Finora è stato individuato il 70% dei 40.000 scomparsi nelle guerre jugoslave. Nel luglio del 1995 gli investigatori del Tribunale Penale Internazionale dell’Aja attivarono l’inchiesta su più larga scala dal Secondo Dopoguerra mondiale. La scena del crimine genocidiario misura 2800 metri quadrati con 430 siti in cui sono stati rinvenuti frammenti ossei delle persone uccise. A Tuzla, che accolse decine di migliaia di profughi, gli investigatori trovarono i primi due sopravvissuti alle esecuzioni di massa e nel luglio del 1996 a Branjevo, Cerska e Orahovac riesumarono dalle fosse comuni le prime 500 vittime.

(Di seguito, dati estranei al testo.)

Lemma masked_fence_free fence ls : fence_free (mask_lines fence ls).
Proof.
  revert fence. induction ls as [|l ls IH]; intros fence x; cbn; [by intros ?%not_elem_of_nil|].
  destruct fence as [[c n]|]; [destruct (fence_close c n l)|destruct (fence_open l) eqn:E];
    intros [->|Hx]%elem_of_cons; try (by apply fence_open_blank); try done; by eapply IH.
Qed.

(** Masking the text keeps a section without fences where it is. *)
Lemma placed_masked text h s :
  fence_free s -> placed text h s -> placed (PyStr.to_list (mask_fenced_blocks (PyStr.of_list text))) h s.
Proof.
  intros Hs (b & tail & Hall & Hb & Hfb & Hbs & Htail). destruct (fence_free_mask s Hs) as [Hms Hfs].
  exists (mask_lines None b), (mask_lines None tail). rewrite split_mask, PyStr.to_of_list, Hall, mask_app, Hfb.
  destruct (fence_free_mask _ (masked_fence_free None b)) as [-> ->].
  split.
  - f_equal. cbn [mask_lines]. rewrite fence_open_hash by done. rewrite mask_app, Hms, Hfs. done.
  - do 3 (split; [done|]). destruct Htail as [->|(_ & u & tail' & -> & Hu)]; [by left|]. right. split; [done|].
    exists u, (mask_lines None tail'). cbn [mask_lines]. by rewrite fence_open_hash by by apply boundary_hash.
Qed.

(** ** The round trip *)

(** A heading that the readers can find again. *)
Definition good_heading (h : list ascii) : Prop := nl ∉ h /\ tight h.

(** A content that is no section itself: no boundary outside its fences, which are closed. *)
Definition plain_content (c : list ascii) : Prop :=
  (forall x, x ∈ mask_lines None (split_nl c) -> is_boundary x = false) /\ fence_after None (split_nl c) = None.

(** The lines of the section under its heading. *)
Definition section_lines (c : list ascii) : list line := split_nl (nl :: c ++ [nl]).

Lemma good_is_heading h : good_heading h -> is_heading h (PyStr.to_list "## " ++ h) = true.
Proof.
  intros [_ [(c & h' & -> & Hc) _]]. unfold is_heading. cbn [app PyStr.to_list String.list_ascii_of_string].
  set (f := fun c : ascii => (bool_decide (c = space) || bool_decide (c = tab))%bool).
  assert (PyStr.drop_while f (c :: h') = c :: h') as ->.
  { cbn [PyStr.drop_while]. assert (f c = false) as ->; [|done]. unfold f.
    apply orb_false_iff. split; apply bool_decide_eq_false; intros ->; done. }
  rewrite firstn_all, skipn_all, (bool_decide_eq_true_2 (c :: h' = c :: h')) by done. reflexivity.
Qed.

Lemma section_plain c : plain_content c ->
  (forall x, x ∈ mask_lines None (section_lines c) -> is_boundary x = false) /\ fence_after None (section_lines c) = None.
Proof.
  intros [Hb Hf]. unfold section_lines. change (nl :: c ++ [nl]) with ([] ++ nl :: c ++ nl :: []). rewrite !split_nl_sep.
  change (split_nl []) with [[] : line]. cbn [app]. split.
  - intros x. cbn [mask_lines fence_open]. cbn. intros [->|Hx]%elem_of_cons; [done|]. rewrite mask_app, Hf in Hx.
    apply elem_of_app in Hx as [Hx|Hx]; [by apply Hb|]. by apply list_elem_of_singleton in Hx as ->.
  - cbn. by rewrite fence_after_app, Hf.
Qed.

Lemma strip_section c : PyStr.strip_list (join_nl (section_lines (PyStr.strip_list c))) = PyStr.strip_list c.
Proof. unfold section_lines. rewrite join_split_nl. by apply (strip_again [nl] c [nl]). Qed.

(** The lines under a heading that was written with a content. *)
Definition section_of (c : list ascii) (ls : list line) : Prop :=
  ls = section_lines (PyStr.strip_list c) \/ PyStr.strip_list c = [] /\ ls = [[]].

Lemma section_of_plain c ls : plain_content (PyStr.strip_list c) -> section_of c ls ->
  forall x, x ∈ mask_lines None ls -> is_boundary x = false.
Proof.
  intros Hc [->|[_ ->]]; [by apply section_plain|]. intros x Hx. by apply list_elem_of_singleton in Hx as ->.
Qed.

Lemma section_of_strip c ls : section_of c ls -> PyStr.strip_list (join_nl ls) = PyStr.strip_list c.
Proof. intros [->|[-> ->]]; [apply strip_section|done]. Qed.

Lemma tight_head l x : tight l -> head l = Some x -> PyStr.is_space x = false.
Proof. intros [(c & l' & -> & Hc) _]. by intros [= <-]. Qed.

(** A section that is written at the end of a text: the lines that stand there. *)
Lemma written_at_end p h c :
  good_heading h -> (forall x, head p = Some x -> PyStr.is_space x = false) ->
  exists s, PyStr.strip_list (p ++ new_section h c) ++ [nl] = p ++ (PyStr.to_list "## " ++ h) ++ s /\
    (exists ls, split_nl ((PyStr.to_list "## " ++ h) ++ s) = (PyStr.to_list "## " ++ h) :: ls /\ section_of c ls).
Proof.
  intros [Hnl Ht] Hp. set (t := PyStr.to_list "## " ++ h). set (k := PyStr.strip_list c).
  assert (nl ∉ t) as Htnl.
  { unfold t. apply not_elem_of_app. split; [|done]. apply (bool_decide_unpack _). vm_compute. exact I. }
  assert (exists a, tight (p ++ t) /\ new_section h c = t ++ a /\ a = nl :: nl :: k ++ [nl]) as (a & Hpt & Hnew & Ha).
  { exists (nl :: nl :: k ++ [nl]). split; [|split; [|done]].
    - destruct Ht as [_ (d & h' & -> & Hd)]. split.
      + destruct p as [|x p]; cbn; [by eexists _, _|]. exists x, (p ++ t). split; [done|]. by apply Hp.
      + exists d, (p ++ PyStr.to_list "## " ++ h'). split; [|done]. unfold t. by rewrite <- !app_assoc.
    - unfold new_section, t. by rewrite <- app_assoc. }
  rewrite Hnew, app_assoc. destruct (strip_cases c) as [Hk|Hk]; fold k in Hk.
  - exists [nl]. rewrite Ha, Hk. cbn [app]. split.
    + rewrite strip_tail by done. by rewrite <- app_assoc.
    + exists [[]]. rewrite split_nl_app by done. split; [done|]. by right.
  - exists a. split.
    + rewrite Ha. change (nl :: nl :: k ++ [nl]) with ([nl; nl] ++ k ++ [nl]). rewrite !app_assoc, strip_tail; [done|done|].
      rewrite <- (app_assoc _ _ k). by apply tight_app.
    + exists (section_lines k). rewrite Ha, split_nl_app by done. split; [done|]. by left.
Qed.

Lemma stripped_cases text : PyStr.strip_list text = text -> text = [] \/ tight text.
Proof. intros H. destruct (strip_cases text) as [E|E]; rewrite H in E; auto. Qed.

Lemma stripped_rstrip text : PyStr.strip_list text = text -> rstrip_list text = text.
Proof.
  intros H. destruct (stripped_cases text H) as [->|[(c & l & -> & Hc) _]]; [done|].
  unfold PyStr.strip_list in H. cbn [PyStr.drop_while] in H. by rewrite Hc in H.
Qed.

Lemma split_lines_before b x : (forall l, l ∈ b -> nl ∉ l) -> split_nl (lines_before b ++ x) = b ++ split_nl x.
Proof.
  intros Hb. rewrite join_split_app. apply split_join_nl.
  - destruct b; [apply split_nl_nonempty|done].
  - intros l [Hl|Hl]%elem_of_app; [by apply Hb|by eapply split_nl_no_nl].
Qed.

(** What was found: the lines around the heading, and the mask behind it. *)
Lemma find_heading_text h text b ms os :
  find_heading (is_heading h) [] (mask_lines None (split_nl text)) (split_nl text) = Some (b, ms, os) ->
  exists o, split_nl text = b ++ o :: os /\ ms = mask_lines None os /\ fence_after None b = None /\
    (forall x, x ∈ mask_lines None b -> is_heading h x = false).
Proof.
  intros H. apply find_heading_some in H as (mb & b' & m & o & Hm & Ho & -> & Hlen & His & Hno); [|apply length_mask].
  exists o. rewrite Ho in Hm. rewrite mask_app in Hm. apply app_inj_1 in Hm as [Hmb Hm]; [|by rewrite length_mask].
  pose proof (boundary_hash m (heading_boundary h m His)) as Hh.
  destruct (hash_line _ _ _ _ _ Hm Hh) as [Hf ->]. rewrite Hf in Hm. cbn [mask_lines] in Hm.
  rewrite (fence_open_hash o Hh) in Hm. injection Hm as <-. subst mb. done.
Qed.

Lemma last_of_app (a b l : list ascii) c : b <> [] -> a ++ b = l ++ [c] -> exists b', b = b' ++ [c].
Proof.
  intros Hb E. destruct (exists_last Hb) as (b' & d & ->). rewrite app_assoc in E. apply app_inj_tail in E as [_ ->]. by exists b'.
Qed.

(** The end of a text from a boundary on, after the section before it was replaced. *)
Lemma written_before p h c rest :
  good_heading h -> (forall x, head p = Some x -> PyStr.is_space x = false) ->
  (exists d r, join_nl rest = r ++ [d] /\ PyStr.is_space d = false) -> (forall l, l ∈ rest -> nl ∉ l) -> rest <> [] ->
  exists s, PyStr.strip_list (p ++ new_section h c ++ nl :: join_nl rest) ++ [nl] = p ++ s /\
    split_nl s = (PyStr.to_list "## " ++ h) :: section_lines (PyStr.strip_list c) ++ rest ++ [[]].
Proof.
  intros [Hnl Ht] Hp (d & r & Hr & Hd) Hrest Hne. set (t := PyStr.to_list "## " ++ h). set (k := PyStr.strip_list c).
  assert (nl ∉ t) as Htnl.
  { unfold t. apply not_elem_of_app. split; [|done]. apply (bool_decide_unpack _). vm_compute. exact I. }
  exists (t ++ nl :: (nl :: k ++ [nl]) ++ nl :: join_nl rest ++ nl :: []). split.
  - assert (new_section h c = t ++ nl :: nl :: k ++ [nl]) as -> by (unfold new_section, t; by rewrite <- app_assoc).
    pose proof (strip_tail (p ++ (t ++ nl :: nl :: k ++ [nl]) ++ nl :: join_nl rest) []) as E. rewrite app_nil_r in E. rewrite E; [|done|].
    + rewrite <- !app_assoc. cbn. by rewrite <- !app_assoc.
    + split.
      * destruct p as [|x p]; [by eexists _, _|]. exists x. eexists. split; [reflexivity|]. by apply Hp.
      * exists d, (p ++ (t ++ nl :: nl :: k ++ [nl]) ++ nl :: r). split; [|exact Hd]. rewrite Hr, <- !app_assoc. done.
  - rewrite split_nl_app by done. rewrite split_nl_sep, split_nl_sep. unfold section_lines. rewrite split_join_nl by done. done.
Qed.
(** [_build_clusters], from the ids already assigned. *)
Fixpoint build_clusters_from (assigned : gset Z) (items : list Item) : list ConsolidationCluster :=
  match items with
  | [] => []
  | anchor :: rest =>
      if bool_decide (i_id anchor ∈ assigned) then build_clusters_from assigned rest
      else
        let members := find_cluster_members anchor rest assigned in
        if (MIN_CLUSTER_SIZE <=? length members)%nat then
          let cluster := {| representative_id := default 0%Z (head (map fst members));
                            member_ids := map fst members; titles := map snd members |} in
          cluster :: build_clusters_from (assigned ∪ list_to_set (member_ids cluster)) rest
        else build_clusters_from assigned rest
  end.

Definition build_clusters (items : list Item) : list ConsolidationCluster := build_clusters_from ∅ items.

(** [find_consolidation_candidates] *)
Definition find_consolidation_candidates (st : Store) : list ConsolidationCluster :=
  let memories := active_rows st in
  if (length memories <? MIN_CLUSTER_SIZE)%nat then [] else build_clusters (map item_of memories).

(** ** Consolidation *)

Fixpoint split_on (sep : ascii) (l : list ascii) : list (list ascii) :=
  match l with
  | [] => [[]]
  | c :: l =>
      if Ascii.eqb c sep then [] :: split_on sep l
      else match split_on sep l with
           | w :: ws => (c :: w) :: ws
           | [] => [[c]]
           end
  end.

(** [",".join(sorted(all_tags))], or the default of the column for no tags. *)
Definition tags_of (s : string) : list string :=
  List.filter (fun t => negb (String.eqb t EmptyString))
    (map (fun l => PyStr.strip (PyStr.of_list l)) (split_on ","%char (PyStr.to_list s))).

Definition merged_tags (members : list Memory) : string :=
  PyStr.join "," (sorted_strings (list_to_set (concat (map (fun m => tags_of (m_tags m)) members)))).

Proprio a Tuzla nelle stanze del Podrinje Identification Project, legato al Missing Persons Institute bosniaco, si continua a indagare, anche se i ritrovamenti sono sempre più rari. Il problema consistente è l’individuazione di altre fosse comuni secondarie e terziarie, in cui furono smistati i corpi per occultare le violenze. Dal 1998 ne sono emerse 40. Gli antropologi forensi del Podrinje raccontano, per esempio, che i reperti di una stessa persona associati con le tracce di DNA sono stati trovati in cinque fosse.
Dal 1996 Nedim Durak è al vertice del Podrinje Identification Center, che è situato in una strada secondaria distante dalle abitazioni, ma nel cuore di Tuzla. Nel 2000 l’edificio è stato costruito dall’International Commission on Missing Persons. L’ala destra della struttura è lo spazio operativo in cui insieme a Durak lavorano l’anatomopatologo, il dottor Kestovic, due “case manager” e tre antropologi della ICMP. Nell’ala sinistra c’è l’ossario. Vent’anni fa nel deposito del Podrinje c’erano circa ventimila sacchi non individuali contenenti quel che restava delle vittime.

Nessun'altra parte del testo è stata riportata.